• _WORK REQUEST_: Take every line from the entries below that includes the word "Arguments" and copy it.

----- SUPPLIED DATA

(** * POS System Backend API: a shallow embedding of [main.py]

    The two business endpoints ([search_product], [purchase]), the
    connection provider ([get_db_connection]) and the request contracts
    ([PurchaseItem], [PurchaseRequest]) are transcribed as functions over an
    explicit world (configuration, database server, clock, driver calls).
    Python exceptions are results of an error monad; the [float] of
    [item.prd_price / 1.1] is IEEE 754 binary64, computed on integers by the
    Standard Library's [SpecFloat]. *)

From Stdlib Require Import ZArith NArith List Bool Lia Ascii String.
From Stdlib Require Import Floats.SpecFloat.
Import ListNotations.
Open Scope Z_scope.

(** ** Python strings: sequences of Unicode code points *)

Definition str := list N.

(** An ASCII literal of the source, as code points. *)
Definition lit (s : string) : str :=
  List.map N_of_ascii (list_ascii_of_string s).

Fixpoint str_eqb (a b : str) : bool :=
  match a, b with
  | [], [] => true
  | x :: a', y :: b' => N.eqb x y && str_eqb a' b'
  | _, _ => false
  end.

(** Truth value of a [str]: the empty string is falsy. *)
Definition str_truthy (s : str) : bool :=
  match s with [] => false | _ :: _ => true end.

(** [len(s)] *)
Definition len (s : str) : Z := Z.of_nat (List.length s).

(** The characters [str.strip()] removes: CPython's [Py_UNICODE_ISSPACE]. *)
Definition isspace (c : N) : bool :=
  (((9 <=? c) && (c <=? 13)) || ((28 <=? c) && (c <=? 32))
   || (c =? 133) || (c =? 160) || (c =? 5760)
   || ((8192 <=? c) && (c <=? 8202))
   || (c =? 8232) || (c =? 8233) || (c =? 8239) || (c =? 8287)
   || (c =? 12288))%N.

Fixpoint lstrip (s : str) : str :=
  match s with
  | [] => []
  | c :: s' => if isspace c then lstrip s' else s
  end.

Definition rstrip (s : str) : str := List.rev (lstrip (List.rev s)).

(** [s.strip()] *)
Definition strip (s : str) : str := rstrip (lstrip s).

(** A surrogate code point: a [str] can hold one (JSON's "\ud800" decodes to
    it), UTF-8 cannot encode it. *)
Definition is_surrogate (c : N) : bool := ((55296 <=? c) && (c <=? 57343))%N.

(** [s.encode("utf-8")] succeeds. *)
Definition encodable (s : str) : bool :=
  List.forallb (fun c => negb (is_surrogate c)) s.

(** ** Exceptions and results *)

Inductive exn : Type :=
| HTTPException (status_code : Z) (detail : str)
| pymysql_Error (msg : str)        (* pymysql.Error and its subclasses; [msg] is [str(e)] *)
| RequestValidationError           (* raised by the framework for a body that breaks the contract *)
| AttributeError
| OverflowError
| ValueError                       (* ValueError and its subclasses: pydantic's ValidationError, UnicodeEncodeError *)
| ZeroDivisionError.

Inductive result (A : Type) : Type :=
| Ret (a : A)
| Raise (e : exn).
Arguments Ret {A} a.
Arguments Raise {A} e.

(** The status the framework answers with: an [HTTPException] carries its
    own, a contract violation is 422, anything unhandled is 500. *)
Definition HTTP_400_BAD_REQUEST := 400.
Definition HTTP_422_UNPROCESSABLE_ENTITY := 422.
Definition HTTP_500_INTERNAL_SERVER_ERROR := 500.
Definition HTTP_503_SERVICE_UNAVAILABLE := 503.

Definition http_status {A} (r : result A) : Z :=
  match r with
  | Ret _ => 200
  | Raise (HTTPException s _) => s
  | Raise RequestValidationError => HTTP_422_UNPROCESSABLE_ENTITY
  | Raise _ => HTTP_500_INTERNAL_SERVER_ERROR
  end.

(** Pure computations that may raise. *)
Definition ebind {A B} (m : result A) (k : A -> result B) : result B :=
  match m with
  | Ret a => k a
  | Raise e => Raise e
  end.

(** ** binary64 arithmetic of [item.prd_price / 1.1] *)

Module Float.

Definition prec : Z := 53.
Definition emax : Z := 1024.

Definition float := spec_float.

(** [float(n)] for a Python [int]: round to nearest, ties to even;
    [OverflowError] when the integer is too large. *)
Definition of_int (n : Z) : result float :=
  match binary_normalize prec emax n 0 false with
  | S754_infinity _ => Raise OverflowError
  | f => Ret f
  end.

(** The literal [1.1]: 0x1.199999999999ap+0. *)
Definition lit_1_1 : float := S754_finite false 4953959590107546 (-52).

Definition is_zero (x : float) : bool :=
  match x with S754_zero _ => true | _ => false end.

(** [n / y] with [n] an [int] and [y] a [float]: the integer is converted,
    then the quotient is rounded once. *)
Definition int_truediv (n : Z) (y : float) : result float :=
  ebind (of_int n) (fun x =>
    if is_zero y then Raise ZeroDivisionError
    else Ret (SFdiv prec emax x y)).

(** [math.floor(x)] *)
Definition floor (x : float) : result Z :=
  match x with
  | S754_zero _ => Ret 0
  | S754_infinity _ => Raise OverflowError
  | S754_nan => Raise ValueError
  | S754_finite s m e =>
      let n := if s then Z.neg m else Z.pos m in
      Ret (if 0 <=? e then n * 2 ^ e else n / 2 ^ (- e))
  end.

End Float.

(** ** Pydantic models *)

Module Product.
Record t : Type := mk {
  prd_id : Z;
  prd_code : str;
  prd_name : str;
  prd_price : Z
}.
End Product.

Module ProductSearchResponse.
Record t : Type := mk { product : option Product.t }.
End ProductSearchResponse.

Module PurchaseItem.
Record t : Type := mk {
  prd_id : Z;
  prd_code : str;
  prd_name : str;
  prd_price : Z;
  quantity : Z
}.

(** [prd_price: gt=0], [quantity: gt=0, le=9999] *)
Definition valid (i : t) : bool :=
  (0 <? prd_price i) && (0 <? quantity i) && (quantity i <=? 9999).
End PurchaseItem.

----------

• _SOLUTION_:
Arguments Ret {A} a.
Arguments Raise {A} e.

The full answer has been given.